Russia is presenting its argument as matter of principle. Prime Minister Dmitri Medvedev compared the tax to the Soviet confiscation of property. Finance Minister Anton Siluanov said it’s wrong to make investors pay for the banks’ problems. “I don’t pity our businessmen,” he assured reporters.

Few would argue that most of the Russian money in Cyprus was deposited there as investment, however. It’s no secret Cyprus, where taxes are low and regulation light, is a popular offshore banking center that’s central to money laundering. That’s important for a country where no less authoritative a figure than the central bank chief, Sergei Ignatiev, said last month that $50 billion, or some 2.5 percent of Russia’s economic output, leaves Russia each year as so-called capital flight.

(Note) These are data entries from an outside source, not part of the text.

(** * School_Management: face matching in the two recognition services

    A shallow embedding of the matching logic of
    - [face-recognition-service/main.py] ([compare_faces], [recognize_faces]),
    - [ml-service/app.py] ([match_faces], [process_attendance]),
    and the properties of it that the design document states.

    Numbers: the services compute with double-precision floats.  A float is
    modelled by the rational number it stands for, and the only non-finite
    value the code creates, [float('inf')], by a constructor of its own.  The
    comparisons the code makes ([<=], [<], [>]) are exact on floats and are
    the exact ones here.  In [main.py] the subtraction of two floats and
    [round(x, 4)] are parameters of the development ([fsub], [round4]): the
    service compares distances with the rounded difference [1 - threshold]
    and reports the rounded confidence.  In [app.py] the confidence
    [1 - distance] is written as the difference of the two numbers.  The
    distance between two encodings is the external
    [face_recognition.face_distance]; it is a parameter as well, assumed
    total (all encodings of one call share their dimension). *)

From Stdlib Require Import QArith Qabs Lqa ZArith List Sorted Permutation.
From stdpp Require Import gmap strings list pretty.

Local Open Scope Q_scope.

(** ** Numbers *)

(** An encoding is the list of floats the JSON request carries. *)
Definition Encoding : Type := list Q.

(** [x < y] on floats, as a boolean. *)
Definition Qlt_bool (x y : Q) : bool :=
  (Qnum x * QDen y <? Qnum y * QDen x)%Z.

(** A float that may be infinite: [float('inf')] and what [1 - inf] gives. *)
Inductive xfloat : Type :=
| Fin (q : Q)
| PInf
| NInf.

(** [d < b] for a finite [d]. *)
Definition lt_xfloat (d : Q) (b : xfloat) : bool :=
  match b with
  | Fin q => Qlt_bool d q
  | PInf => true
  | NInf => false
  end.

(** [1 - b]. *)
Definition one_minus (b : xfloat) : xfloat :=
  match b with
  | Fin q => Fin (1 - q)
  | PInf => NInf
  | NInf => PInf
  end.

(** [np.argmin]: the index of the first occurrence of the minimum. *)
Fixpoint argmin_from (i best_i : nat) (best : Q) (l : list Q) : nat :=
  match l with
  | [] => best_i
  | x :: l' =>
      if Qlt_bool x best then argmin_from (S i) i x l'
      else argmin_from (S i) best_i best l'
  end.

Definition argmin (l : list Q) : nat :=
  match l with
  | [] => 0%nat
  | x :: l' => argmin_from 1 0 x l'
  end.

(** Truth value of a Python string: the empty string is false. *)
Definition str_truthy (s : string) : bool :=
  match s with
  | EmptyString => false
  | _ => true
  end.

(** ** face-recognition-service/main.py *)

Module FaceRecognition.

(** [class KnownFace(BaseModel)] *)
Record KnownFace : Type := {
  kf_id : string;
  kf_rollNumber : string;
  kf_name : string;
  kf_encoding : Encoding
}.

(** A face location [(top, right, bottom, left)]. *)
Record Location : Type := {
  top : Z;
  right : Z;
  bottom : Z;
  left : Z
}.

(** [class RecognizedFace(BaseModel)] *)
Record RecognizedFace : Type := {
  rf_id : string;
  rf_rollNumber : string;
  rf_name : string;
  rf_confidence : Q;
  rf_location : Location
}.

(** [class RecognitionResponse(BaseModel)]; [processing_time_ms] is wall-clock
    time and is left out. *)
Record RecognitionResponse : Type := {
  success : bool;
  message : string;
  total_faces_detected : nat;
  recognized : list RecognizedFace;
  unrecognized_count : nat
}.

(** The exceptions [recognize_faces] raises or meets. *)
Inductive exn : Type :=
| HTTPException (status_code : Z) (detail : string)
| JSONDecodeError
| OtherError (msg : string).

(** [known_info]: the entry built for every known face. *)
Record KnownInfo : Type := {
  ki_id : string;
  ki_rollNumber : string;
  ki_name : string
}.

(** The three variables the matching loop updates. *)
Record LoopState : Type := {
  st_recognized : list RecognizedFace;
  st_unrecognized_count : nat;
  st_matched_ids : gset string
}.

Section WithDistance.

Variable face_distance : Encoding -> Encoding -> Q.

(** [str(e)] for an exception; what it prints for an [HTTPException]
    depends on the installed framework. *)
Variable exn_str : exn -> string.

(** [x - y] on floats: the difference, rounded to a float. *)
Variable fsub : Q -> Q -> Q.

(** [round(x, 4)] on floats. *)
Variable round4 : Q -> Q.

(** [compare_faces(known_encodings, face_encoding, tolerance)] *)
Definition compare_faces (known_encodings : list Encoding)
    (face_encoding : Encoding) (tolerance : Q) : Z * Q :=
  if Nat.eqb (length known_encodings) 0 then ((-1)%Z, 0)
  else
    let face_distances :=
      map (fun k => face_distance k face_encoding) known_encodings in
    let best_match_index := argmin face_distances in
    let best_distance := nth best_match_index face_distances 0 in
    let confidence := fsub 1 best_distance in
    if Qle_bool best_distance tolerance
    then (Z.of_nat best_match_index, confidence)
    else ((-1)%Z, confidence).

Definition known_info_default : KnownInfo :=
  {| ki_id := ""; ki_rollNumber := ""; ki_name := "" |}.

(** One turn of [for i, (face_encoding, location) in enumerate(zip(...))]. *)
Definition recognize_step (known_encodings : list Encoding)
    (known_info : list KnownInfo) (tolerance : Q)
    (st : LoopState) (face : Encoding * Location) : LoopState :=
  let '(face_encoding, location) := face in
  let '(match_index, confidence) :=
    compare_faces known_encodings face_encoding tolerance in
  let info := nth (Z.to_nat match_index) known_info known_info_default in
  if (0 <=? match_index)%Z && negb (bool_decide (ki_id info ∈ st_matched_ids st))
  then
    {| st_recognized :=
         st_recognized st ++
         [ {| rf_id := ki_id info;
              rf_rollNumber := ki_rollNumber info;
              rf_name := ki_name info;
              rf_confidence := round4 confidence;
              rf_location := location |} ];
       st_unrecognized_count := st_unrecognized_count st;
       st_matched_ids := st_matched_ids st ∪ {[ ki_id info ]} |}
  else
    {| st_recognized := st_recognized st;
       st_unrecognized_count := S (st_unrecognized_count st);
       st_matched_ids := st_matched_ids st |}.

Definition recognize_init : LoopState :=
  {| st_recognized := []; st_unrecognized_count := 0; st_matched_ids := ∅ |}.

Definition recognize_loop (known_encodings : list Encoding)
    (known_info : list KnownInfo) (tolerance : Q)
    (faces : list (Encoding * Location)) : LoopState :=
  fold_left (recognize_step known_encodings known_info tolerance)
    faces recognize_init.

(** The body of the [try] block of [recognize_faces].  [known_faces_data] is
    the parsed [known_faces] form field; [faces] is what the detector and the
    encoder return for the photo, zipped. *)
Definition recognize_faces_body (known_faces_data : list KnownFace)
    (faces : list (Encoding * Location)) (threshold : Q)
    : exn + RecognitionResponse :=
  if Nat.eqb (length known_faces_data) 0
  then inl (HTTPException 400 "No known faces provided")
  else
    let known_encodings := map kf_encoding known_faces_data in
    let known_info :=
      map (fun face => {| ki_id := kf_id face;
                          ki_rollNumber := kf_rollNumber face;
                          ki_name := kf_name face |}) known_faces_data in
    if Nat.eqb (length faces) 0
    then inr {| success := true;
                message := "No faces detected in the image";
                total_faces_detected := 0;
                recognized := [];
                unrecognized_count := 0 |}
    else
      let tolerance := fsub 1 threshold in
      let st := recognize_loop known_encodings known_info tolerance faces in
      inr {| success := true;
             message := "Recognized " +:+ pretty (length (st_recognized st))
                        +:+ " out of " +:+ pretty (length faces) +:+ " faces";
             total_faces_detected := length faces;
             recognized := st_recognized st;
             unrecognized_count := st_unrecognized_count st |}.

(** The [except] clauses of [recognize_faces]: a JSON error becomes a 400,
    every other exception, an [HTTPException] raised in the body included
    (it is an [Exception]), becomes a 500. *)
Definition recognize_faces_handler (r : exn + RecognitionResponse)
    : exn + RecognitionResponse :=
  match r with
  | inr resp => inr resp
  | inl JSONDecodeError =>
      inl (HTTPException 400 "Invalid JSON format for known_faces")
  | inl e => inl (HTTPException 500 (exn_str e))
  end.

(** [POST /recognize] *)
Definition recognize_faces (known_faces_data : list KnownFace)
    (faces : list (Encoding * Location)) (threshold : Q)
    : exn + RecognitionResponse :=
  recognize_faces_handler
    (recognize_faces_body known_faces_data faces threshold).

End WithDistance.

End FaceRecognition.

(** ** ml-service/app.py *)

Module MlService.

(** A reply of a Flask view: [jsonify({'error': ...}), status] or a body. *)
Record HttpError : Type := {
  err_status : Z;
  err_error : string
}.

(** The JSON body of [POST /match-faces].  [references] is the JSON object,
    as its items in insertion order. *)
Record MatchRequest : Type := {
  req_detected : option (list Encoding);
  req_references : option (list (string * Encoding));
  req_tolerance : option Q
}.

(** An entry of [matches]. *)
Record Match : Type := {
  faceId : nat;
  studentId : string;
  confidence : xfloat;
  distance : xfloat
}.

Record MatchResponse : Type := {
  m_success : bool;
  matches : list Match;
  m_totalDetected : nat;
  m_totalMatched : nat
}.

(** [best_match] and [best_distance] of the inner loop of [match_faces]. *)
Record BestState : Type := {
  best_match : option string;
  best_distance : xfloat
}.

(** An entry of the parsed [students] form field; [faceEncoding] may be
    absent or [null]. *)
Record Student : Type := {
  s_id : string;
  s_name : string;
  s_rollNumber : string;
  s_faceEncoding : option Encoding
}.

(** An entry of [results]; the key [reason] exists in one branch only. *)
Record AttendanceResult : Type := {
  a_studentId : string;
  a_name : string;
  a_rollNumber : string;
  a_detected : bool;
  a_confidence : Q;
  a_status : string;
  a_reason : option string
}.

(** The body of a successful [POST /process-attendance]; the early reply has
    a [message] and no totals. *)
Record AttendanceResponse : Type := {
  a_success : bool;
  a_message : option string;
  results : list AttendanceResult;
  totalStudents : option nat;
  totalDetected : option nat;
  totalMatched : option nat
}.

(** [results] and [matched_students] of the loop over the students. *)
Record AttendanceState : Type := {
  as_results : list AttendanceResult;
  as_matched_students : gset string
}.

Section WithDistance.

Variable face_distance : Encoding -> Encoding -> Q.

(** One turn of [for student_id, reference_encoding in
    reference_encodings.items()]. *)
Definition match_inner_step (detected_encoding : Encoding) (tolerance : Q)
    (st : BestState) (ref : string * Encoding) : BestState :=
  let '(student_id, reference_encoding) := ref in
  let distance := face_distance reference_encoding detected_encoding in
  if Qlt_bool distance tolerance && lt_xfloat distance (best_distance st)
  then {| best_match := Some student_id; best_distance := Fin distance |}
  else st.

Definition match_inner_loop (reference_encodings : list (string * Encoding))
    (detected_encoding : Encoding) (tolerance : Q) : BestState :=
  fold_left (match_inner_step detected_encoding tolerance)
    reference_encodings
    {| best_match := None; best_distance := PInf |}.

Among the Russian funds reported to have been deposited in Cyprus was at least $31 million of the so-called Magnitsky money, $230 million in total that police and tax officials colluded to embezzle from the government. The fraud was uncovered by lawyer Sergei Magnitsky, whose whistleblowing prompted his arrest by the same officers he’d identified. Refusing to recant his accusations, he was beaten and denied medical care before being left to die on a cell floor. Cyprus has opened an investigation into the money trail.

According to the German foreign intelligence agency, Cypriot banks hold $26 billion of Russian money, most of it deposited there illegally to evade Russian taxes.

Although the Cypriot government denies the accusation, it’s had a hard time explaining why the tiny state (900,000 inhabitants) is the largest foreign direct investor in Russia.

Despite the Kremlin’s current anticorruption drive, capital flight (and the return of funds to Russia) remains central to the functioning of a corrupt political and economic system in which Putin has appointed loyal members of his circle to run the country’s state energy companies and other industries.

The sudden wealth of some of his associates has lifted them onto Forbes Magazine's list of global billionaires. Among them, the fortune of oil trader Gennady Timchenko shot up $14 billion from just $400 million a mere four years ago.

Cyprus symbolizes the functioning of a country in which state officials have become the main mafia bosses.

Little wonder the German-led group of creditors who negotiated the Cyprus bailout demanded the tax on bank deposits because they don’t want to foot the bill for bailing out money launderers.

More from GlobalPost: Who hacks the most? Hint: Not China

The deal is still being negotiated and its terms may change if Cyprus accepts it. But naturally the launderers are upset.

Russia has a long and sordid history of exporting corruption through its foreign business dealings. Regardless of the merits of the Cyprus tax plan — which will probably be dropped in the face of fierce opposition in Cyprus and across Europe — Moscow’s arguments against it are no matter of principle, but the latest instance of its seeking to influence EU affairs for its own profit.